刺糖多孢菌菌株遗传改良的研究

作     者：易卓 

作者单位：湖南师范大学 

学位级别：硕士

导师姓名：夏立秋

授予年度：2012年

学科分类：090403[农学-农药学(可授农学、理学学位）] 09[农学] 0904[农学-植物保护] 

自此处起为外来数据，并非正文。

(** [.from('drafts').select('current_version').eq('id', draftId).single()] *)
Definition current_version_of (checks : Checks) (draftId : string)
  (db : Database) : DbError + Z :=
  match List.filter (fun row => (d_id row =? draftId)%string
                                && shows_draft checks row)
                    (drafts_table db) with
  | [row] => inr (d_current_version row)
  | _ => inl not_a_single_row
  end.

(** [.from('drafts').update({ current_version }).eq('id', draftId)], with the
    trigger that stamps [updated_at]. *)
Definition set_current_version (checks : Checks) (draftId : string)
  (newVersion : Z) (now : string) (db : Database) : Database :=
  {| drafts_table :=
       map (fun row =>
              if (d_id row =? draftId)%string && reaches_draft checks row
              then {| d_id := d_id row; d_user_id := d_user_id row;
                      d_brand_id := d_brand_id row;
                      d_email_type := d_email_type row;
                      d_product_info := d_product_info row;
                      d_user_input := d_user_input row;
                      d_current_version := newVersion;
                      d_created_at := d_created_at row;
                      d_updated_at := now |}
              else row)
           (drafts_table db);
     draft_versions_table := draft_versions_table db;
     email_feedbacks_table := email_feedbacks_table db |}.

Definition add_draft (row : drafts) (db : Database) : Database :=
  {| drafts_table := JS.push (drafts_table db) row;
     draft_versions_table := draft_versions_table db;
     email_feedbacks_table := email_feedbacks_table db |}.

Definition add_version (row : draft_versions) (db : Database) : Database :=
  {| drafts_table := drafts_table db;
     draft_versions_table := JS.push (draft_versions_table db) row;
     email_feedbacks_table := email_feedbacks_table db |}.

Definition add_feedback (row : Schema.email_feedbacks) (db : Database)
  : Database :=
  {| drafts_table := drafts_table db;
     draft_versions_table := draft_versions_table db;
     email_feedbacks_table := JS.push (email_feedbacks_table db) row |}.

(** *** The handler *)

(** The body of a response. *)
Inductive Body : Type :=
| no_body
| generated (draft_id : string) (email_draft_result : string)
| failed_with (error : string + DbError).

Record Response : Type := mkResponse {
  status : Z;
  body : Body
}.

(** What the database generates during a call: the identifiers of the rows
    to come and the time. *)
Record Fresh : Type := mkFresh {
  draft_uuid : string;
  draft_now : string;
  version_uuid : string;
  version_now : string;
  feedback_uuid : string;
  feedback_now : string;
  update_now : string
}.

主      题：多杀菌素 原生质体融合 启动子替换 红霉素阻断 质谱分析 

摘      要：新型的微生物源杀虫剂多杀菌素是由放线菌刺糖多孢菌(Saccharopolyspora spinosa)经有氧发酵后产生的一种胞内次级代谢产物。因其对农业害虫有着极好的杀虫效果,而对哺乳动物、鱼类、鸟类和大多数益虫具有极高的安全界限,兼具化学农药的高效性与生物农药的安全性,正成为最具发展前景的新一代杀虫剂。但其产量低下,且发酵周期长达二至三周,使得生产成本极高,严重制约了其生产及实际应用。因此,进行菌种改良,以尽可能地提高多杀菌素产量,成为了开发该种杀虫剂最迫切需要解决的问题之一。传统的理化诱变和筛选虽然有效,但有工作量大并且不能定向等缺陷。本研究尝试从原生质体融合和启动子替换两方来提高多杀菌素产量。 本研究中利用PCR分别从红色糖多孢菌(Saccharopolyspora erythraea) NRRL2338扩增了其eryAl基因内部1.1kb的同源片段,从刺糖多孢菌(Saccharopolyspora spinosa) SP06081中扩增了7.8kb的spnA基因和2.7kb的tspnA基因片段(spnA基因起始模块的一部分)。 将该eryAI基因内部的同源片段经双酶切之后与载体pOJ260相连接,构建了阻断红色糖多孢菌产红霉素的载体pOJ260D。将载体pOJ260D转化大肠杆菌ET12567(pUZ8002),然后与红色糖多孢菌(Saccharopolyspora erythraea) NRRL2338接合转移。培养若干天后,挑取转化子在含有适宜浓度阿伯拉霉素(Apramycin)的BHI平板转接培养2次,得到了一株不产红霉素的红色糖多孢菌——红色糖多孢菌D。经过根据阿伯拉霉素抗性基因设计的引物的PCR分析,红色糖多孢菌D的分子核酸特征得到了验证。将红色糖多孢菌D进行固体平板培养,进行形态观察,发现其产色素的量较原始菌株红色糖多孢菌NRRL2338多;将红色糖多孢菌D进行摇瓶发酵培养,HPLC检测其已经不产红霉素。 将红色糖多孢菌D和刺糖多孢菌SP06081分别培养制备原生质体,然后融合。随机挑取再生平板上80个菌落经加有适宜浓度阿伯拉霉素的固体平板转接培养两次后,分别摇瓶发酵培养,HPLC检测菌株产多杀菌素情况,得到4株产多杀菌素的融合菌株。取融合菌发酵液HPLC收集峰液做质谱分析,进一步证实融合菌株产生多杀菌素。 基于4株融合菌株多杀菌素产量都不及起始菌株高,我们接着采用不加抗生素直接筛选的方法,成功筛选到若干高产多杀菌素的融合菌株,其中菌株B-2多杀菌素产量提高最为明显,较原始菌株增加了331%。后续传代培养表明融合菌株B-2多杀菌素产量稳定,遗传稳定性较好。 将tspnA PCR产物双酶切之后然后与载体pLSB2连接,构建了刺糖多孢菌启动子替换载体pLSB2-tspnA,并成功转入具有接合转移功能的大肠杆菌S17-1中,得到了工程菌株S17-1(pLSB2-tspnA),准备结合转移操作。 本文对红色糖多孢菌和刺糖多孢菌原生质体融合进行了研究并且成功提高了多杀菌素的产量,这为具有优良发酵特性的红色糖多孢菌和刺糖多孢菌融合菌株的构建提供了重要基础;act Ⅱ-ORF4/Pact Ⅰ激活-启动元件替换刺糖多孢菌中多杀菌素生物合成基因簇的启动子,同时增加spnA基因的拷贝数,也将带来关于多杀菌素产量提高方面的新的启示。